The Regional Review

Volume II - No. 1

January, 1939



We are able this month to make a tentative final report on the results of wearying if not exhaustive researches into a lexicographical problem which challenged our every resource. The study had its immediate origins a few weeks ago but the true root of the matter no doubt remains to be found in the mists of rhetorical antiquity when inventive pedagogues first began to talk about that elusive trinity of the written word: Unity, Coherence and Emphasis.

It came about because of recurrent letters in the office "day book" which get under way like this: "We wish to acknowledge receipt of your letter of even date. . ." The phrase carried a splendid ring of authority about it and each of the letters apparently disposed satisfactorily of whatever vexatious problem had come up. It was the element of mystery, however, that lifted the communications out of the drab workaday groove and upward to those shining epistolic heights which the writer of official mail may attain only when, after passing that unnamed Alpine village, he repeats, ten thousand times ten thousand, that thaumaturgic refrain "Excelsior!"

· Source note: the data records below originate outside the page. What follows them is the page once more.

(* ===== verification/Prelude.v ===== *)
(** * A Clockify assistant for workspace admins: verification library

    The program (all of it under [src/src/]) is an add-on server: an admin writes a request,
    a language model proposes operations on the Clockify workspace, reads are executed at
    once, writes are shown as previews, and only a button click of the admin turns a
    preview into host mutations, each of them journaled before it is sent.  This library
    models the decision making and the durable state of that server and proves what
    makes it safe.  A definition carries the name of the function it translates where Rocq allows
    it, so it can be read beside the TypeScript; PROJECT.json gives the lines.

    ** How the program fits together

    - A chat turn becomes an _assistant run_ ([assistant-v2/runner.ts]): model call, searches
      of the API catalog, reads, preparation of writes, until it answers, fails or waits
      for the admin.  Every change of a run is one transaction with its event.
    - A proposed write passes _execution_ ([harness/actions.ts]: policy, schema,
      discriminators, write authority) and is stored as a _preview_ with its _operation_ and its
      mutation plan; several previews of one run can be bound in a _batch_.
    - A click reaches the _confirmation service_ ([services/confirmation-service.ts]): role
      check, workspace lease, policy, one-use claim, then the _commit_ under the
      idempotency ledger, a _mutation plan scope_ and the _mutation workflow_, which
      journals each step around the _host adapter_ ([clockify/rest/core.ts]).
    - Receipts of creations can be _undone_; a restart _recovers_ whatever was executing.
    - Host calls are bounded by budgets and by a per-workspace request governor; deletions of
      a workspace are fenced by a coordinator of leases.

    ** Files

    Foundations: Prelude (results, notations, tactics, lists), Js (JavaScript values, JSON
    text, UTF-8), JsonText (string literals read back), Effects (thrown errors and the
    monad [E]: state survives an exception), Db (the SQLite tables as finite maps with
    their checks and triggers, and the transaction monad [M]: an exception discards the
    state), SessionTables and RunTables (the remaining tables), Store (inversion of
    transactions, class [Keeps]).

    Pure policy and bounds: Policy ([auth/roles.ts], [harness/permissions.ts], [harness/risk.ts]),
    RunBudget ([assistant-v2/state.ts], [budgets.ts]), TerminalReason, SafetyLimits, Suggest, Schema
    ([harness/arg-shapes.ts]), Discriminators, SafeJson ([harness/safe-json.ts]), ActionResults,
    Plan, Receipts, WriteAuthority and AuthorityTable ([harness/write-authority.ts]).

    Concurrency and rate control, as step relations or folds over events: Limiter
    ([routes/rate-limit.ts]), Fifo ([routes/fifo-lock.ts]), Monitors, HostBudget and Governor
    ([clockify/request-governor.ts]), Coordinator ([clockify/workspace-mutation-coordinator.ts]).

    The durable store: Journal, JournalMachine, JournalResults ([db/store/operation-runs.ts]),
    Confirmations ([harness/confirmations.ts]), ConfirmStore and ConfirmLife
    ([db/store/confirmations.ts]), Batches and BatchLife ([db/store/confirmation-batches.ts]),
    Idempotency, UndoStore, RunEvents, RunStore, RunLife, RunReads ([db/store/runs.ts],
    [run-events.ts], [turn-runs.ts]), RunSettle and SettleLife, Recovery, RecoverLife,
    RecoverTruth, RecoverRuns ([db/store.ts]), IntentStore and IntentLedger
    ([db/store/intent-capabilities.ts]), Clarifications ([db/store/pending-clarifications.ts]), WritePrepare
    ([db/store/assistant-write-preparation.ts]).

    Intent capabilities: IntentCapability ([harness/intent-capability.ts]: literals of the
    request text, spans, parser), IntentAuthority ([harness/intent-authority.ts]), IntentLiteral,
    IntentSound, IntentStored.

    The path of a mutation: MutationScope, PlanScope, RestCore, RestResults
    ([clockify/rest/core.ts]), Workflow and WorkflowResults ([harness/mutation-workflow.ts]),
    World (one state for all of them, the instances of the interfaces [MutationHost], [Wire] and
    [MutationStepJournal]), Commit, Execute ([harness/actions.ts]), WriteAhead, ConfirmService,
    ConfirmBatch, ConfirmOrder ([services/confirmation-service.ts]), TargetSnapshots
    ([harness/target-snapshots.ts], [verified-mutation-step.ts], [durable-risky-write.ts],
    [reconciliation.ts]), Undo ([harness/undo.ts]),
    UndoService.

    The assistant run: ToolSets ([assistant-v2/discovery/api-search-tool.ts]), RunModel
    ([services/run-service.ts]), RunLoop ([assistant-v2/runner.ts],
    [services/action-execution-service.ts]), RunOutcome, ClarifyService
    ([services/clarification-service.ts]: the answer to a question by one of its options).

    Concrete worlds on which the theorems are instantiated: Scenarios, ClickScenario,
    and the [demo_] definitions at the end of a file.

    ** What is shown

    - A confirmed write happens once and only behind its gates: [confirm_dispatches_once],
      [confirmation_used_once], [batch_dispatches_in_order], [commit_once],
      [idempotency_exclusive], [undo_reverses_once], [undo_used_once].
    - Nothing reaches the host unjournaled or unplanned: [one_request_per_row],
      [mutation_gate], [scoped_step_exact], [scoped_result_complete], [mutation_sent_once],
      [write_authority_exact].
    - A write carries only what the admin wrote, a user name beside a literal for the admin
      and keys that hold dots apart: [authorized_values_authored]; the grant
      behind it is stored faithfully and spent within its limit: [capability_stored],
      [capability_ledger], [consume_replays].
    - A target that changed since its preview is not touched: [stale_target_unsent]; an
      ambiguous mutation is settled only on proof: [reconciliation_exact].
    - A proposal only prepares: [execute_gated], [v2_only_prepares]; a group of previews is
      saved, bound and made clickable in one transaction: [preparation_atomic].
    - The workflow runs its steps in order and stops at the first that is not clean:
      [execute_step_exact], [workflow_exact], [undo_plan_exact], [compensation_paired].
    - The journal is a state machine with one result per operation: [step_life],
      [operation_settles_once], [settlement_agrees], [closing_denies], [batch_sealed],
      [settle_run_once], [settle_batch_once].
    - A restart tells the truth: [recovery_truthful], [recovery_closes_runs]; the one
      interrupted state in which it cannot start: [interrupted_batch_blocks_startup].
    - Runs: the store refines an append-only log ([run_store_refines]), payloads round-trip
      ([event_payload_roundtrip]), the host-call ledger is bounded ([host_ledger_bounded]), a
      run ends and answers what is durable ([run_terminates], [run_row_bounded],
      [run_outcome_durable], [refine_ends_iff]).
    - Concurrency: [governor_capacity], [governor_rate], [governor_fifo_progress],
      [deletion_fence].
    - A question of a run has one life, and an option answers it once with the stored
      identifier: [question_life], [option_answered_once].
    The other theorems of the files (they carry no claim id) are properties of the same
    kind of the smaller components.

    ** Conventions, bounds and fuel

    - An integer column or counter is [Z]; JavaScript integers stay far below 2^53, and where
      the code tests [Number.isSafeInteger] so does the model ([safe_integer]).  Strings
      are lists of UTF-16 code units; byte lengths are those of UTF-8.
    - Code that is not in the repository is an argument: [sha256], the provider of the model,
      the host, the schema library, [toLowerCase] and [localeCompare].  Ports of a service are a
      record; what a theorem needs of them is a named record of laws ([PortsKeep],
      [undo_ports_keep], [JournalLaws] and the like), satisfied by the concrete worlds.
    - Fuel: [drain] takes the length of the queue ([drain_fuel] shows that more changes
      nothing); [search] of SafeJson halves an interval; [run_loop] needs six rounds
      ([run_terminates]); [trim_loaded] needs none while at most twelve tools were used
      ([refine_ends_iff]); every other recursion is structural.
    - A transaction reads the clock once; fresh ids and random blobs are arguments; rows of a
      table are enumerated in map order where a query names no order.
    - [AsyncLocalStorage] is a component of the state, installed around a computation.

    ** Not modelled, or modelled in part

    - Text of log lines and metrics; headers and the derivation of host URLs; the heartbeat of
      the idempotency ledger; [String(value)] of thrown non-errors is an argument.
    - The size check of [result_summary] columns of pending rows; JSON columns hold the parsed
      value; timestamps are instants, not texts.
    - The provider of a run is its two attempts, and its pool of reads is a port that gives the outcome of each call.
    - The domain workflows, one file per Clockify entity, are payload building over the modelled
      workflow, receipts and adapter; the REST area modules are one thin method per endpoint.
    - The generated catalog, the prompts of the older assistant loop, HTTP routes, server
      start, browser client, encryption and file backup, add-on installation pages and the
      scripts: input and output, generated data, or glue over the modelled services.
      PROJECT.json lists each with its reason.

    ** What the modelling found

    The findings of PROJECT.json, most with a theorem that exhibits them: among others a
    batch interrupted between claim and first request blocks every later start, a second
    Confirm all cancels a batch that is running, an undo from another session can never be
    settled, a preparation that throws fails its run, the charges of a model call that
    throws are lost, and a scalar at the path of a declared list is admitted. *)
From stdpp Require Export base gmap sets list strings numbers sorting.
From Stdlib Require Export ZArith Lia.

Concealing, their glossological shame under a bushel, our faithful agents combed the office, leaving no tome unlearned, and interviewed a total of (this is the truth) 17 persons. They reported that:

1). No one admitted personally writing of even date;

2). No one was positive what it means;

3). Webster is inconclusive, and

4). A half-dozen English translations were suggested.

Confronted by that tangle of linguistic circumstances, The Review, ever ready to lend a hand to the bootstrap of harassed authors who seek to modernize their style, recommends as an alternative to the introductory sentence already quoted: "Your welcome favour of the 22nd inst. (or ult.) to hand and in reply beg leave to advise . ."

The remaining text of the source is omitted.